PROBLEM:
The following data has a line with "Definition truthy_str (s" and a line with "(l : list A)". Write out exactly those lines and all the lines between them.

◆ ◆ ◆

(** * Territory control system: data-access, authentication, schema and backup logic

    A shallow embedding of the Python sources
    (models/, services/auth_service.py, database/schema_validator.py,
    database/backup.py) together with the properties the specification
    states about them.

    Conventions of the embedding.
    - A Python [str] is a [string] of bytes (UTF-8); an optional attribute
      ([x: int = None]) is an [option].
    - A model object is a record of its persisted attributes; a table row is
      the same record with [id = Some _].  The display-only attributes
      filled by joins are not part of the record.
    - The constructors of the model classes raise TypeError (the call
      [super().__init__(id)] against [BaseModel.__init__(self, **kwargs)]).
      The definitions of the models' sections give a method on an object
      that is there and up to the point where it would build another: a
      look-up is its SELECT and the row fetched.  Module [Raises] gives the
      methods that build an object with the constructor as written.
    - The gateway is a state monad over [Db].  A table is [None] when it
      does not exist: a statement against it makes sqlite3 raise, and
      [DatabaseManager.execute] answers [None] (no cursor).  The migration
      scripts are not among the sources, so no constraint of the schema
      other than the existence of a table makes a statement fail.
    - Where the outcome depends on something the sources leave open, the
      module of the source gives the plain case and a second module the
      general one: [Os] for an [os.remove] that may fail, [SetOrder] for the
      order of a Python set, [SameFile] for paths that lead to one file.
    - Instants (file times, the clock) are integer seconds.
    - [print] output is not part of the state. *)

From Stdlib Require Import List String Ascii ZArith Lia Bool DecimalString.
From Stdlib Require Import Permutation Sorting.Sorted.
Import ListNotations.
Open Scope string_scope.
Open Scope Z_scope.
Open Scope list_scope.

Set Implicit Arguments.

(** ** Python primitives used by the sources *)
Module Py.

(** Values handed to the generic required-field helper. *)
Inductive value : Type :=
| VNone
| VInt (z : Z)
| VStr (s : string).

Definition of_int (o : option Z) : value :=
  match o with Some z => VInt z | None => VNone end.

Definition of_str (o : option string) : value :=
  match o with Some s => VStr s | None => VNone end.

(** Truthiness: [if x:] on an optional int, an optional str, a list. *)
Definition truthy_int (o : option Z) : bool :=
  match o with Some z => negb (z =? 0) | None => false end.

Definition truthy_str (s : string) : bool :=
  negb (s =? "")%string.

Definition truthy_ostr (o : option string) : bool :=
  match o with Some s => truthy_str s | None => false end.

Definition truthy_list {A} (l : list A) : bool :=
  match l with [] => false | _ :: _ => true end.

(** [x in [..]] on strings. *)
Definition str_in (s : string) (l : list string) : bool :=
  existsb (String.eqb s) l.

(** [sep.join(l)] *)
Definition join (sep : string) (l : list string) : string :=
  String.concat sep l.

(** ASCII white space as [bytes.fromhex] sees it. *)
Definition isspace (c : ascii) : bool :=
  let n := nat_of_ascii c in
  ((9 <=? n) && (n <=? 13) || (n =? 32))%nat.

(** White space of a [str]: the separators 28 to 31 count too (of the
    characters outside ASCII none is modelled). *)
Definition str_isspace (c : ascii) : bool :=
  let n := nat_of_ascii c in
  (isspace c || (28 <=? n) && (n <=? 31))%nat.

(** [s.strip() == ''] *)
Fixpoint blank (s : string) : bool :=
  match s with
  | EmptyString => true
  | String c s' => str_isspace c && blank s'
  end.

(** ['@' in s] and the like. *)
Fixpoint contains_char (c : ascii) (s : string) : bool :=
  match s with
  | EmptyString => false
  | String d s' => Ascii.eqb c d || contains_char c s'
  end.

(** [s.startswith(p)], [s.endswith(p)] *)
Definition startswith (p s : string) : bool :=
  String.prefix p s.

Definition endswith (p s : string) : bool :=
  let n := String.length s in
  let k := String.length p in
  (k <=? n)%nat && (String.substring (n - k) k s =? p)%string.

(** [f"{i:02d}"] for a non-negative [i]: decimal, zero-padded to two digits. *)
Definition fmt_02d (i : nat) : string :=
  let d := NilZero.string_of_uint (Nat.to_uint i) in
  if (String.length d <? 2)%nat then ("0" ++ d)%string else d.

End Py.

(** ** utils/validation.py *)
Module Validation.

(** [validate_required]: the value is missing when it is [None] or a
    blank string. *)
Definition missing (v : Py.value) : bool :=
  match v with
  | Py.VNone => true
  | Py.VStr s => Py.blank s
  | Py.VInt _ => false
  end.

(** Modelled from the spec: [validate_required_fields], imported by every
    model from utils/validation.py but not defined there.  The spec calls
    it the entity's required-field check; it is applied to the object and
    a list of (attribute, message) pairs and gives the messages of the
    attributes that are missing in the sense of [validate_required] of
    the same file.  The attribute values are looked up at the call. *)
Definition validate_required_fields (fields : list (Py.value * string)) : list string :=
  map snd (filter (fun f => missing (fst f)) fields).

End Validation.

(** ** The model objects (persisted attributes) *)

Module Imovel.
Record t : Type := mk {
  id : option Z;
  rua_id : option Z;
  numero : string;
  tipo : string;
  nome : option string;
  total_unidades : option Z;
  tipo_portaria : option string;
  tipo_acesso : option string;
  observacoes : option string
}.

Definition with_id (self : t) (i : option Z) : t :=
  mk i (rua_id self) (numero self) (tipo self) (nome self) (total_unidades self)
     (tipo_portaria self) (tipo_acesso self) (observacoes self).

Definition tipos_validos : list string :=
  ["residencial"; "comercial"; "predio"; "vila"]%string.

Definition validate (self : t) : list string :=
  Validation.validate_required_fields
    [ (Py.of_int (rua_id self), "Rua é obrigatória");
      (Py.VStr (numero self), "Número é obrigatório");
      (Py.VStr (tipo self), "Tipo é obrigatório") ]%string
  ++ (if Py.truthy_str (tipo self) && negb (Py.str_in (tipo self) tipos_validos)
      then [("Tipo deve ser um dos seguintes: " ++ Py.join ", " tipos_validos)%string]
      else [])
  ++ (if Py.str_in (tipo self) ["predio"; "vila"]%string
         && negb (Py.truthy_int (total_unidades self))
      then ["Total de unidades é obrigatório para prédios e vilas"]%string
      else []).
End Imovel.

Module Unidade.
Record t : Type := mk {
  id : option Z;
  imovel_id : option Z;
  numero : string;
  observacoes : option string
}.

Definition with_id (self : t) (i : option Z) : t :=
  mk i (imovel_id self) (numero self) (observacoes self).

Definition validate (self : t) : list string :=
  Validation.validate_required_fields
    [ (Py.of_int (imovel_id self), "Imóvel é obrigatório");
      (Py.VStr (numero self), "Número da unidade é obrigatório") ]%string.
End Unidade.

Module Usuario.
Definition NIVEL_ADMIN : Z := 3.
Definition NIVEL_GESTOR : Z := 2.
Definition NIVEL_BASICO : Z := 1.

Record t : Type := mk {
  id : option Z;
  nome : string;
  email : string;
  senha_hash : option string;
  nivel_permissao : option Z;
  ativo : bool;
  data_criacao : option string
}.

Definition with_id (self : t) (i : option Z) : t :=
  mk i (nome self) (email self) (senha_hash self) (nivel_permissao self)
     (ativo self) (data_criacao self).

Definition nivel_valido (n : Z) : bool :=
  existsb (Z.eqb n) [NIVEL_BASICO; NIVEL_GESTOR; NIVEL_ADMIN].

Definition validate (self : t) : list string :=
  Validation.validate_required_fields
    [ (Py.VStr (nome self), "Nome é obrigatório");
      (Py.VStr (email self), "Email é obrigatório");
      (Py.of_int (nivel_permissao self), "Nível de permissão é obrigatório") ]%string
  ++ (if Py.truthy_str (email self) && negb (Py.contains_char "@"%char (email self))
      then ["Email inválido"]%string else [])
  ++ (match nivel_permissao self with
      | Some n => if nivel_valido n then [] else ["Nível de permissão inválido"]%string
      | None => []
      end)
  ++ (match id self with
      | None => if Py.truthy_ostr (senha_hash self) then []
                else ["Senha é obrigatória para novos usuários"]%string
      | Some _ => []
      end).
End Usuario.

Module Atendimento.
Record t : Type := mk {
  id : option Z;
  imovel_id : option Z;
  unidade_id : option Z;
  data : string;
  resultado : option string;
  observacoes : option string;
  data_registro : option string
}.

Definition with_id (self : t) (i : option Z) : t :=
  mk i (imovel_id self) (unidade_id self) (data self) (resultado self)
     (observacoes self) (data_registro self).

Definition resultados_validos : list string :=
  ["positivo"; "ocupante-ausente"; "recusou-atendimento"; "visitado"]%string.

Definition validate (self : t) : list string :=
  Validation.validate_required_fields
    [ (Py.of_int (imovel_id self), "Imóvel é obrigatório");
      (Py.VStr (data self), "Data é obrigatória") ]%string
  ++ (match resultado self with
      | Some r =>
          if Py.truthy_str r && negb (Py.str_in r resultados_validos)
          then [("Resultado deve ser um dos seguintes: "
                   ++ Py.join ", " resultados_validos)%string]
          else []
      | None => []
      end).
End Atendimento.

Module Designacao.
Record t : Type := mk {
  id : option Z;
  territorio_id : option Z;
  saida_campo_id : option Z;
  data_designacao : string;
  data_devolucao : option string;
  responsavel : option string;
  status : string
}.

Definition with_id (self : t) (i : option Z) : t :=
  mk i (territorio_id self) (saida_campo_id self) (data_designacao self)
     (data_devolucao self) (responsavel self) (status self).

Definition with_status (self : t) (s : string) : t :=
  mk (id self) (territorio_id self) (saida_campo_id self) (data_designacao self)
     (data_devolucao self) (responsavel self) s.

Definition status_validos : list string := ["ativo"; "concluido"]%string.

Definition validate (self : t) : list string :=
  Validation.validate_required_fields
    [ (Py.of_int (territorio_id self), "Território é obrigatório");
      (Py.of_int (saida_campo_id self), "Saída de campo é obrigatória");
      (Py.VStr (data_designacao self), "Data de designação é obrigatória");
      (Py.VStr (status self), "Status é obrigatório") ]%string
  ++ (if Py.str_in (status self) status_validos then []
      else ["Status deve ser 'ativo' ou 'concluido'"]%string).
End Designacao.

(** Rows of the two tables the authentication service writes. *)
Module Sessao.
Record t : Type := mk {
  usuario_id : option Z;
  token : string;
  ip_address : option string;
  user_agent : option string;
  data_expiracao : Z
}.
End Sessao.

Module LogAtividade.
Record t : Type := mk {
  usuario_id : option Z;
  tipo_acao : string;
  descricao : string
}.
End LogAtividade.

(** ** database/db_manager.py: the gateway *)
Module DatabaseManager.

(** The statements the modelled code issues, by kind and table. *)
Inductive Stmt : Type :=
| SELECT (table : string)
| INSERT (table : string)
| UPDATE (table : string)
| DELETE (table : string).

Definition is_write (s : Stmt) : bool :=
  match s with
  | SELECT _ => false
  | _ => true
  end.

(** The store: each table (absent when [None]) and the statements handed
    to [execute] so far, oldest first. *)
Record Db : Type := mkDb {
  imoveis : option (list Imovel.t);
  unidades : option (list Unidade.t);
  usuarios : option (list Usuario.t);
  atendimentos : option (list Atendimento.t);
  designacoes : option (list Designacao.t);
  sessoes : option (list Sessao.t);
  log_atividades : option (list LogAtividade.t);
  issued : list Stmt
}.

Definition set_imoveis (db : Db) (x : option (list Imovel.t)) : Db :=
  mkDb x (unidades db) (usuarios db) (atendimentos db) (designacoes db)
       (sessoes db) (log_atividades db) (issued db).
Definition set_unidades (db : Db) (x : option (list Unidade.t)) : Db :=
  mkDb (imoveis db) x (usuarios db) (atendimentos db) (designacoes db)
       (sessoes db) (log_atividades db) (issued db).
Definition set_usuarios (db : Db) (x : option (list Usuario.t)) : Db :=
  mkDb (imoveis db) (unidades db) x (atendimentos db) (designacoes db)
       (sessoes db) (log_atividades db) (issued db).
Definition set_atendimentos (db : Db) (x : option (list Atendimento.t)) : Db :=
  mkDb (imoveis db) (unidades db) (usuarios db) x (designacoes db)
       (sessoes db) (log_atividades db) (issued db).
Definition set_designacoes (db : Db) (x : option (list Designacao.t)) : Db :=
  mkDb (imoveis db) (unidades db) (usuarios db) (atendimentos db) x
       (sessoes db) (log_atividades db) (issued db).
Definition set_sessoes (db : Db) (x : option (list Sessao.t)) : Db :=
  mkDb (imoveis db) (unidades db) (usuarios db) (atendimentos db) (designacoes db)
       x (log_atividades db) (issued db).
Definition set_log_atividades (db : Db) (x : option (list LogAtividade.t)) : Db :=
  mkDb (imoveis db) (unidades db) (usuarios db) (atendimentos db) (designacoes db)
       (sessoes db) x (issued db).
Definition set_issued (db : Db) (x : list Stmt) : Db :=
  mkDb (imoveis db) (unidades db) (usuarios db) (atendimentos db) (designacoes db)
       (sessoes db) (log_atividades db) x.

◆ ◆ ◆

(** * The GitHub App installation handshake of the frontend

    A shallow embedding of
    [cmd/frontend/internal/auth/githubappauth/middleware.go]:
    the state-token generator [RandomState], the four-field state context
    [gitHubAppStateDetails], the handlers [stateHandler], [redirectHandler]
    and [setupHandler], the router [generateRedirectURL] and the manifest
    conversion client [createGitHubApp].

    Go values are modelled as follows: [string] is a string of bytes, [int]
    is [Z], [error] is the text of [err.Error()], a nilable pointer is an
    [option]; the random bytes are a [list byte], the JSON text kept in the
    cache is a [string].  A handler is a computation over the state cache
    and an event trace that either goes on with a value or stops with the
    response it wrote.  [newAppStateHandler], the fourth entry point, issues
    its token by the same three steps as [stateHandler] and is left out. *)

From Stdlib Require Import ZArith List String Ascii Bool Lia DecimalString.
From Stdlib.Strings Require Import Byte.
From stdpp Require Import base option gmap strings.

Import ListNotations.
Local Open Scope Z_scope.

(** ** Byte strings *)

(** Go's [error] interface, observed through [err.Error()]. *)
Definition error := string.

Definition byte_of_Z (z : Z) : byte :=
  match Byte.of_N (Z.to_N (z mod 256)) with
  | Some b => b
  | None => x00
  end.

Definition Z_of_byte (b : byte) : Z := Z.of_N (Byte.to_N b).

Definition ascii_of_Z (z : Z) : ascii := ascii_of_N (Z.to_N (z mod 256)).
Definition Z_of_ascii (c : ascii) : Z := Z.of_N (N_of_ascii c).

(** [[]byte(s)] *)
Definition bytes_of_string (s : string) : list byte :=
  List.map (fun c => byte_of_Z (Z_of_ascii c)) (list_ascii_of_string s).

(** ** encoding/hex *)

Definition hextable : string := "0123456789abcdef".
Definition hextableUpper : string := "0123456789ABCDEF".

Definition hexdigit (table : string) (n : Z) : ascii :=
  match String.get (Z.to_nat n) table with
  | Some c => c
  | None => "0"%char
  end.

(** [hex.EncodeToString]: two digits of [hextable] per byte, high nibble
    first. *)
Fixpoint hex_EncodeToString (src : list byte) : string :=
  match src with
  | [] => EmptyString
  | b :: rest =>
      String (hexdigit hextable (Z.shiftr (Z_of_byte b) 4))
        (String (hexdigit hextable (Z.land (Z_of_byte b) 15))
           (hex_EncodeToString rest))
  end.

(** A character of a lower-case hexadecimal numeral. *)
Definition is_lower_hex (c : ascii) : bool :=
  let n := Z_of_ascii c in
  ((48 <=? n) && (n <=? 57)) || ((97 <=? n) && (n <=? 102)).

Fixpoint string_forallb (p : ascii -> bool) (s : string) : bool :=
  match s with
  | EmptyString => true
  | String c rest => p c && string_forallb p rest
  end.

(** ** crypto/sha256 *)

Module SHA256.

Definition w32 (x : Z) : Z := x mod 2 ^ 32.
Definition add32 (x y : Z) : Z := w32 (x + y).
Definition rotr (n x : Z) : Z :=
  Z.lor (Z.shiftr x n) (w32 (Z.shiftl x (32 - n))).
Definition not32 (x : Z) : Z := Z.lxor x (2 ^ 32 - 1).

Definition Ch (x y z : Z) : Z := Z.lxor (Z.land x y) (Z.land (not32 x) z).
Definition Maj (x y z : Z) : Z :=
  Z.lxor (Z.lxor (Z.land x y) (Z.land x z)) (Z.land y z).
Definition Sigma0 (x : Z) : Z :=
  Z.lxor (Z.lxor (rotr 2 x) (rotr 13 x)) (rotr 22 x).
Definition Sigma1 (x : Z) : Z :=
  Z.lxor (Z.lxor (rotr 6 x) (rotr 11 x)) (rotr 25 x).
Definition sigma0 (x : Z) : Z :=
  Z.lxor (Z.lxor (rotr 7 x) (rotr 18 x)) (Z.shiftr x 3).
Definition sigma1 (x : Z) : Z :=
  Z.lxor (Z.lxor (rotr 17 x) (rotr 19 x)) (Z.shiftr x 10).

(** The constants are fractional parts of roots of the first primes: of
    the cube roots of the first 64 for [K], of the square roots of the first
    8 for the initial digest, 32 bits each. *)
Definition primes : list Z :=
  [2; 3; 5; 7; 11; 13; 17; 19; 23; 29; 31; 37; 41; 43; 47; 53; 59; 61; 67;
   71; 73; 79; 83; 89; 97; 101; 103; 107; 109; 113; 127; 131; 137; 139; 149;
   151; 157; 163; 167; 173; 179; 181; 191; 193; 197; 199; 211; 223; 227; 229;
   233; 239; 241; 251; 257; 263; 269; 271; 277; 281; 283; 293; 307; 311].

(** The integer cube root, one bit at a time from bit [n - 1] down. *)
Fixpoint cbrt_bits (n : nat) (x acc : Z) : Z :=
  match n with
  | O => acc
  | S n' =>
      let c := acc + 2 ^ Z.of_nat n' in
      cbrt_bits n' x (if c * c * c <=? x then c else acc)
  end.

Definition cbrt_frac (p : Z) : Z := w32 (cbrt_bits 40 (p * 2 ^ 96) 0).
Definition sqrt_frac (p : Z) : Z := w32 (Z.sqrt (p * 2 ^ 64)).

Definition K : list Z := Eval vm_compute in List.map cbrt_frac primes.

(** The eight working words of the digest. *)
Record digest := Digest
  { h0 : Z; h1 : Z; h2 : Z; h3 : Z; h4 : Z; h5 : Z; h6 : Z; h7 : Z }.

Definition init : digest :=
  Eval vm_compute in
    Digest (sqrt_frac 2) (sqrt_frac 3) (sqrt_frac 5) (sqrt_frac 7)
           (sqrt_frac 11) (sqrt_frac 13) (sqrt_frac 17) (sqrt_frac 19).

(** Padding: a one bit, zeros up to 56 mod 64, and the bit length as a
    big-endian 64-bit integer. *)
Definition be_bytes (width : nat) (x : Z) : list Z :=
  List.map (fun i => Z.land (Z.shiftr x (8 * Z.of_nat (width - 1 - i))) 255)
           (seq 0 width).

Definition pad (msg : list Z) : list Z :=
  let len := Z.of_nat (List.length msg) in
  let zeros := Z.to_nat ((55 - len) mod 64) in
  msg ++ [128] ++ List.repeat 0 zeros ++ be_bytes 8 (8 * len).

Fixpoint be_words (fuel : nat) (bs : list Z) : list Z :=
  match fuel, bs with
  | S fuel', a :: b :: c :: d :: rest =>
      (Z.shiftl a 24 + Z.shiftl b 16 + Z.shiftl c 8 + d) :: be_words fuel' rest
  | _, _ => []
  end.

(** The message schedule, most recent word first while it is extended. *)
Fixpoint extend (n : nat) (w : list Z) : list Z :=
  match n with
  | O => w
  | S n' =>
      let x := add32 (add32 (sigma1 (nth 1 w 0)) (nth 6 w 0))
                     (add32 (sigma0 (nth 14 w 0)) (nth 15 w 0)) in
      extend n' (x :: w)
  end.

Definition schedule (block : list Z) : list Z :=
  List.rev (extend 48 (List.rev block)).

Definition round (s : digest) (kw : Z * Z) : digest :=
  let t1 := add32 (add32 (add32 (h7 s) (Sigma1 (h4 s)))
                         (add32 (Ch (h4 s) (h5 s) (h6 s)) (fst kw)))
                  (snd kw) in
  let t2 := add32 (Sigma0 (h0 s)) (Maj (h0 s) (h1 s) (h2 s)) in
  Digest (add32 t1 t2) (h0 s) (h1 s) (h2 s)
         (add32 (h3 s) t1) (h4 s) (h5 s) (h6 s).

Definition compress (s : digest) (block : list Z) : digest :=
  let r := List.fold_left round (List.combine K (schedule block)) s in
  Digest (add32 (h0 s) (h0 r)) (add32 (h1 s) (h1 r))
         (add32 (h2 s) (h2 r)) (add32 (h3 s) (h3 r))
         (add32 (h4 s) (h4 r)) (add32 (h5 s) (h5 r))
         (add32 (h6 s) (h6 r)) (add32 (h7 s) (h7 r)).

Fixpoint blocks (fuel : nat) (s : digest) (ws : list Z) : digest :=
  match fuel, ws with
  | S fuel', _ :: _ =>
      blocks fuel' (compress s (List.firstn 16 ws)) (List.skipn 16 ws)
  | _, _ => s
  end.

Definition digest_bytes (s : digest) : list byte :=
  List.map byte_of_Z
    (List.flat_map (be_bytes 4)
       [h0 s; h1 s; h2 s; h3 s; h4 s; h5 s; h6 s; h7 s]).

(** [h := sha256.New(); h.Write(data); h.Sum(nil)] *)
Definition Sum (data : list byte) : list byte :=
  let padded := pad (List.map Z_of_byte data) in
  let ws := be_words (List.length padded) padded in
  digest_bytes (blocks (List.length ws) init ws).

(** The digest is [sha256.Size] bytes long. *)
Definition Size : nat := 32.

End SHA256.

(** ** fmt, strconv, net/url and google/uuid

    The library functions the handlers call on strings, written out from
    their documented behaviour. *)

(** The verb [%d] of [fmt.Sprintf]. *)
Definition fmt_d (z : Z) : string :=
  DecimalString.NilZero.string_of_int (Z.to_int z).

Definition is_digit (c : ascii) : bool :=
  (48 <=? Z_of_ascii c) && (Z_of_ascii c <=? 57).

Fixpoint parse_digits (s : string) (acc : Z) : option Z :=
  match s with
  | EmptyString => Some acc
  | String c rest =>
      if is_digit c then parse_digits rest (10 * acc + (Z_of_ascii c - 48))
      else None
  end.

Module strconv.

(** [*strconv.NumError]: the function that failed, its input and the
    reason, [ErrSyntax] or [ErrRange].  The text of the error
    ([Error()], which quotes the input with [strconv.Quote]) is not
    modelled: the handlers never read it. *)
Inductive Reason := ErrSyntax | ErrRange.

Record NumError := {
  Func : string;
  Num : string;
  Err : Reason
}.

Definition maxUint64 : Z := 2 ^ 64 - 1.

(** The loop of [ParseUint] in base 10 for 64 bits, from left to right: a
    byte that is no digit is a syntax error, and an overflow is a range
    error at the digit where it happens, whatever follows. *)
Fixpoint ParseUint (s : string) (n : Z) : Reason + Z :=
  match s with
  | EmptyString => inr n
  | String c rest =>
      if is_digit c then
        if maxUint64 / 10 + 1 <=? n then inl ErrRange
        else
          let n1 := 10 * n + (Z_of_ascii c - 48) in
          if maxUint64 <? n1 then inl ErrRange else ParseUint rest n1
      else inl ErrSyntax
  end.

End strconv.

◆ ◆ ◆

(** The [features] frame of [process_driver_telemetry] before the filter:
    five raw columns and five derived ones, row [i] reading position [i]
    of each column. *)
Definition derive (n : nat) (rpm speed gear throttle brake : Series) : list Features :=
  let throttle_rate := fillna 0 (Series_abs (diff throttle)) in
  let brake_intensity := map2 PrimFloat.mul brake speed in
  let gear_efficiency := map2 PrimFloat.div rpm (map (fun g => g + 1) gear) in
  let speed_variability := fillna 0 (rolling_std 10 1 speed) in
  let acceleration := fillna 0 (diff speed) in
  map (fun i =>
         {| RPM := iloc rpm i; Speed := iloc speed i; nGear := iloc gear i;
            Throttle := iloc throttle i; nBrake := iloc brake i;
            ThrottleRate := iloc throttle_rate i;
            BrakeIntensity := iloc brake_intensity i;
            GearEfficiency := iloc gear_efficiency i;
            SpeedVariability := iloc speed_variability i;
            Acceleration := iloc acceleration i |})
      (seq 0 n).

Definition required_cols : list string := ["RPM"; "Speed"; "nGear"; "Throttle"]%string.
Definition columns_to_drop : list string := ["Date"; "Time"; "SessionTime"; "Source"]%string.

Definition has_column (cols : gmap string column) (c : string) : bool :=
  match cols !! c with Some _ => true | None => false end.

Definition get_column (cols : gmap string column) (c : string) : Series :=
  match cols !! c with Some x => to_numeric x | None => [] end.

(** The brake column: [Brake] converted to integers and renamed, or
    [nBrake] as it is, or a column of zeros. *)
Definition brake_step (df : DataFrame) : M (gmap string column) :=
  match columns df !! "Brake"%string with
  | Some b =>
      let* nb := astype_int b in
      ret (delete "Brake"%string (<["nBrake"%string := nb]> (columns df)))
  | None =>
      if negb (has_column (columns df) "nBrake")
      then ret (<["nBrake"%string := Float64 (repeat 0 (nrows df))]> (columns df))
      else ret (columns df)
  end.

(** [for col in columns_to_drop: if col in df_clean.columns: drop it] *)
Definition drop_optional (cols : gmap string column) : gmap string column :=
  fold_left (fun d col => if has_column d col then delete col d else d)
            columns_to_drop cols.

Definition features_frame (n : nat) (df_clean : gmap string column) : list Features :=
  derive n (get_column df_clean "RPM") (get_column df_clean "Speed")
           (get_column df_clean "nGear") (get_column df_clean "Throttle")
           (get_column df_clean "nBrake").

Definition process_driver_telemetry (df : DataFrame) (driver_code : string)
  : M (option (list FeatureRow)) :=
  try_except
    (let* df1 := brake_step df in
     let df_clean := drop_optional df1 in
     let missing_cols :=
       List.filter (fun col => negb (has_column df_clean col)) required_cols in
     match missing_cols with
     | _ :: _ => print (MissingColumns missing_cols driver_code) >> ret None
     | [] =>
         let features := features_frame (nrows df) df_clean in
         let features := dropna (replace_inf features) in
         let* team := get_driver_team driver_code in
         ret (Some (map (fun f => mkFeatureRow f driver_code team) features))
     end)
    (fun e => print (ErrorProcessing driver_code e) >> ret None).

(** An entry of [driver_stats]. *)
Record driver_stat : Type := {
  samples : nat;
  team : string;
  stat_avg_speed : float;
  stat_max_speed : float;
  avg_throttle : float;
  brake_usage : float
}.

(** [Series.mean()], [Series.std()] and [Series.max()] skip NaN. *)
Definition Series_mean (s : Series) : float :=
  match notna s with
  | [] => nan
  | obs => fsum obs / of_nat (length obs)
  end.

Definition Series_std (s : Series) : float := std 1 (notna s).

◆ ◆ ◆

RESPONSE BOX:
Definition truthy_str (s : string) : bool :=
  negb (s =? "")%string.

Definition truthy_ostr (o : option string) : bool :=
  match o with Some s => truthy_str s | None => false end.

Definition truthy_list {A} (l : list A) : bool :=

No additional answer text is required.